New Valdosta organization aims to raise awareness on suicide prevention
VALDOSTA, Ga. (WALB) - Suicide is the second leading cause of death in ages 10 to 34 and a new non-profit organization in Valdosta is working to raise awareness during National Suicide Prevention Month.
United2Prevent is a new organization with a mission to help prevent suicide, raise awareness on the issue and de-stigmatize mental illness.
In 2018, Taylor Powell’s life forever changed when her boyfriend took his life.
“It was not something any of us saw coming. Unfortunately, there was no way for me or his family to know and try to prevent it. It just... one minute he was here and the next, he was gone,” said Powell.

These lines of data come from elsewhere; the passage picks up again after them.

(* ===== verification/AxiFacts.v ===== *)
(** * The buffers of the AXI DataMover: who owns which

    The commands the DataMover has not answered yet and the buffers it failed
    to fill are functions of the history; together with the buffers that are
    ready they are all buffers, in the order of the ring. *)
From S2P Require Import Prelude Layout Kernel Axi4s2dmov.
#[local] Open Scope Z_scope.

(** ** The device *)

(** the words written to the transmit FIFO, newest first *)
Definition fifo_words (f : Z) (h : history) : list Z :=
  omap (fun av => if fst av =? f + AF_TDFD then Some (snd av) else None) (writes h).

(** The commands without a status yet, oldest first, as the number and the
    address of the buffer: the length register completes a command, a read of
    the receive FIFO takes the status of the oldest one, a reset of the stream
    drops them all. *)
Fixpoint outstanding (f : Z) (h : history) : list (Z * Z) :=
  match h with
  | [] => []
  | Call ioread32 [a] _ :: h' =>
      if a =? f + AF_RDFD then tail (outstanding f h') else outstanding f h'
  | Call iowrite32 [a; v] _ :: h' =>
      if a =? f + AF_TLR then
        (outstanding f h' ++ match fifo_words f h' with
          | tag :: addr :: _ => [(tag, addr)] | _ => [] end)%list
      else if a =? f + AF_STR_RESET then [] else outstanding f h'
  | _ :: h' => outstanding f h'
  end.

(** The buffers whose command ended with a status that is not OKAY, the last
    first, as long as no new command is given for them and the stream is not
    reset. *)
Fixpoint failed (f : Z) (h : history) : list Z :=
  match h with
  | [] => []
  | Call ioread32 [a] r :: h' =>
      if (a =? f + AF_RDFD) && negb (Z.testbit (nth 0 r 0) 7)
      then (take 1 (outstanding f h').*1 ++ failed f h')%list else failed f h'
  | Call iowrite32 [a; v] _ :: h' =>
      if a =? f + AF_TLR then
        match fifo_words f h' with
        | tag :: _ :: _ => filter (fun b => b <> tag) (failed f h')
        | _ => failed f h' end
      else if a =? f + AF_STR_RESET then [] else failed f h'
  | _ :: h' => failed f h'
  end.

(** a status: the number of the buffer, the three errors, OKAY, the length and
    the end of packet *)
Definition status_word (tag errors okay len eop : Z) : Z :=
  tag + errors * 2 ^ 4 + okay * 2 ^ 7 + len * 2 ^ 8 + eop * 2 ^ 31.

(** The header: the number of a buffer is four bits of the status. *)
Class HeaderOk `{Axi4s2dmovH} : Prop := {
  buffers_tagged : 0 < BUF_NUM <= 16;
  commands_differ : NoDup [ADM_RESET; ADM_START; ADM_STOP; ADM_GET; ADM_CONFIRM]
}.

(** The DataMover answers its commands in order: there are no more statuses
    than commands, and a packet of four bytes is the status of the oldest
    command.  The length of a packet may be any, and so may what a status says
    of the success of its command; [f] is where the registers are. *)
Class DataMover `{Env} (f : Z) : Prop := {
  dm_mapped : f <> 0;
  dm_occupancy : forall h,
    0 <= nth 0 (answer h ioread32 [f + AF_RDFO]) 0 <= Z.of_nat (length (outstanding f h));
  dm_status : forall h r r' tag addr l, nth 0 r 0 <> 0 -> s32 (u32 (nth 0 r' 0)) = 4 ->
    outstanding f h = (tag, addr) :: l ->
    exists errors okay len eop, 0 <= errors < 8 /\ 0 <= okay <= 1 /\ 0 <= len < 2 ^ 22 /\ 0 <= eop <= 1 /\
      nth 0 (answer (Call ioread32 [f + AF_RLR] r' :: Call ioread32 [f + AF_RDFO] r :: h)
        ioread32 [f + AF_RDFD]) 0 = status_word tag errors okay len eop
}.

(** ** The history after a register access *)

Lemma add_eqb f a b : (f + a =? f + b) = (a =? b).
Proof. destruct (Z.eqb_spec (f + a) (f + b)), (Z.eqb_spec a b); lia || reflexivity. Qed.

Lemma outstanding_read f ofs r h :
  outstanding f (Call ioread32 [f + ofs] r :: h)
  = if ofs =? AF_RDFD then tail (outstanding f h) else outstanding f h.
Proof. cbn [outstanding]. rewrite add_eqb. reflexivity. Qed.

Lemma outstanding_write f ofs v r h :
  outstanding f (Call iowrite32 [f + ofs; v] r :: h)
  = if ofs =? AF_TLR then
      (outstanding f h ++ match fifo_words f h with
        | tag :: addr :: _ => [(tag, addr)] | _ => [] end)%list
    else if ofs =? AF_STR_RESET then [] else outstanding f h.
Proof. cbn [outstanding]. rewrite !add_eqb. reflexivity. Qed.

Lemma fifo_words_write f ofs v r h :
  fifo_words f (Call iowrite32 [f + ofs; v] r :: h)
  = if ofs =? AF_TDFD then v :: fifo_words f h else fifo_words f h.
Proof. unfold fifo_words, writes. simpl. rewrite add_eqb. destruct (ofs =? AF_TDFD); reflexivity. Qed.

Lemma fifo_words_other f e h :
  ev_fn e <> iowrite32 -> fifo_words f (e :: h) = fifo_words f h.
Proof. destruct e as [[] a r]; intros H; try reflexivity. elim H. reflexivity. Qed.

Lemma outstanding_other f e h :
  ev_fn e <> iowrite32 -> ev_fn e <> ioread32 -> outstanding f (e :: h) = outstanding f h.
Proof. destruct e as [[] a r]; intros H H'; try reflexivity; [elim H'|elim H]; reflexivity. Qed.

Lemma failed_read f ofs r h :
  failed f (Call ioread32 [f + ofs] r :: h)
  = if (ofs =? AF_RDFD) && negb (Z.testbit (nth 0 r 0) 7)
    then (take 1 (outstanding f h).*1 ++ failed f h)%list else failed f h.
Proof. cbn [failed]. rewrite add_eqb. reflexivity. Qed.

Lemma failed_write f ofs v r h :
  failed f (Call iowrite32 [f + ofs; v] r :: h)
  = if ofs =? AF_TLR then
      match fifo_words f h with
      | tag :: _ :: _ => filter (fun b => b <> tag) (failed f h)
      | _ => failed f h end
    else if ofs =? AF_STR_RESET then [] else failed f h.
Proof. cbn [failed]. rewrite !add_eqb. reflexivity. Qed.

Lemma failed_other f e h :
  ev_fn e <> iowrite32 -> ev_fn e <> ioread32 -> failed f (e :: h) = failed f h.
Proof. destruct e as [[] a r]; intros H H'; try reflexivity; [elim H'|elim H]; reflexivity. Qed.

Lemma filter_ne (b : Z) (l : list Z) : b ∉ l -> filter (fun x => x <> b) l = l.
Proof.
  induction l as [|x l IH]; intros H; [reflexivity|]. apply not_elem_of_cons in H as [H1 H2].
  rewrite filter_cons_True by congruence. rewrite IH by exact H2. reflexivity.
Qed.

(** ** The bits of a status *)

Lemma s32_land v m : 0 <= m < 2 ^ 31 -> Z.land (s32 v) m = Z.land v m.
Proof.
  intros Hm. assert (Z.land m (Z.ones 32) = m) as E by (apply land_ones_small; lia).
  assert (forall x, Z.land x m = Z.land (x mod 2 ^ 32) m) as H.
  { intros x. rewrite <- Z.land_ones by lia. rewrite <- E at 1.
    rewrite (Z.land_comm m), Z.land_assoc. reflexivity. }
  rewrite (H (s32 v)), (H v). f_equal. unfold s32.
  rewrite Zminus_mod_idemp_l. f_equal. lia.
Qed.

Lemma status_split tag errors okay len eop :
  0 <= tag < 16 -> 0 <= errors < 8 -> 0 <= okay <= 1 ->
  status_word tag errors okay len eop
  = (tag + errors * 2 ^ 4) + (okay + 2 * (len + eop * 2 ^ 23)) * 2 ^ 7.
Proof. intros. unfold status_word. lia. Qed.

Lemma status_okay tag errors okay len eop :
  0 <= tag < 16 -> 0 <= errors < 8 -> 0 <= okay <= 1 ->
  Z.testbit (status_word tag errors okay len eop) 7 = (okay =? 1).
Proof.
  intros Ht He Ho. rewrite status_split, Z.testbit_odd, Z.shiftr_div_pow2 by lia.
  rewrite Z.div_add, Z.div_small, Z.add_0_l, Z.odd_add_mul_2 by lia.
  assert (okay = 0 \/ okay = 1) as [-> | ->] by lia; reflexivity.
Qed.

Lemma land_bit7 v : (Z.land v (Z.shiftl 1 7) =? 0) = negb (Z.testbit v 7).
Proof.
  destruct (Z.testbit v 7) eqn:E; cbn [negb].
  - apply Z.eqb_neq. intros H. assert (Z.testbit (Z.land v (Z.shiftl 1 7)) 7 = true) as H'
      by (rewrite Z.land_spec, E; reflexivity). rewrite H in H'. discriminate.
  - apply Z.eqb_eq, Z.bits_inj'. intros n Hn. rewrite Z.land_spec, Z.bits_0, Z.shiftl_1_l, Z.pow2_bits_eqb by lia.
    destruct (Z.eqb_spec 7 n) as [<-|]; [rewrite E; reflexivity|apply andb_false_r].
Qed.

Lemma status_tag tag errors okay len eop :
  0 <= tag < 16 -> Z.land (status_word tag errors okay len eop) 0xf = tag.
Proof.
  intros Ht. change 0xf with (Z.ones 4). rewrite Z.land_ones by lia. unfold status_word.
  replace (tag + errors * 2 ^ 4 + okay * 2 ^ 7 + len * 2 ^ 8 + eop * 2 ^ 31)
    with (tag + (errors + okay * 2 ^ 3 + len * 2 ^ 4 + eop * 2 ^ 27) * 2 ^ 4) by lia.
  rewrite Z.mod_add by lia. apply Z.mod_small. lia.
Qed.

Powell said she was presented with the idea for the organization and knew it was her purpose and that she wanted to share her story and help the community.
Now, she connects with others who have lost loved ones and is helping those who are suffering.
“It’s not what you want to do to your family. I’m living proof that it’s not the way because the last three years, it’s taken everything I can do to move on and you don’t ever really move on. You kind of just pick up the pieces and now I’m living as an example for him and trying to honor his memory in doing this,” said Powell.
Dr. Charlene Blache, the chair of the organization and owner of the Southern Pediatric Clinic, said that working with children, suicide has always been a topic of concern for her. She said she discussed the issues she had noticed in patients with Leah McMillian, a counselor in Valdosta and the vision for United2Prevent was born.
“We want to make a difference, we want people to know that they do not have to choose suicide as the solution to their problems because it is the final solution. There’s better solutions. Help is available,” said Dr. Blache.
During the COVID-19 pandemic, the number of patients seeking help for mental health-related issues has been alarming.
McMillan, who owns and is a clinical therapist at EnSpire Counseling and Wellness, said she’s seen an increase in people contemplating suicide, psychiatric hospitalization and loss in the community due to suicide.
“Here locally trend-wise, we’re seeing an increase in ages from 16 to 24. We’ve hospitalized more adolescents in the last 18 months than honestly, I have seen in my career,” explained McMillan.
COVID-19 and social isolation have played a big role, but so do relationships, family issues, addiction, social media comparison, self-confidence and identity issues.
“I wanted to help bring the community together, bring professionals together, bring loved ones together to process and help other people understand the epidemic that is coming from suicide and to help others choose to live,” said McMillan.
United2Prevent has started participating in different community events to help spread the word.
“They matter, they’re not alone and we’re here for them,” said Dr. Blache.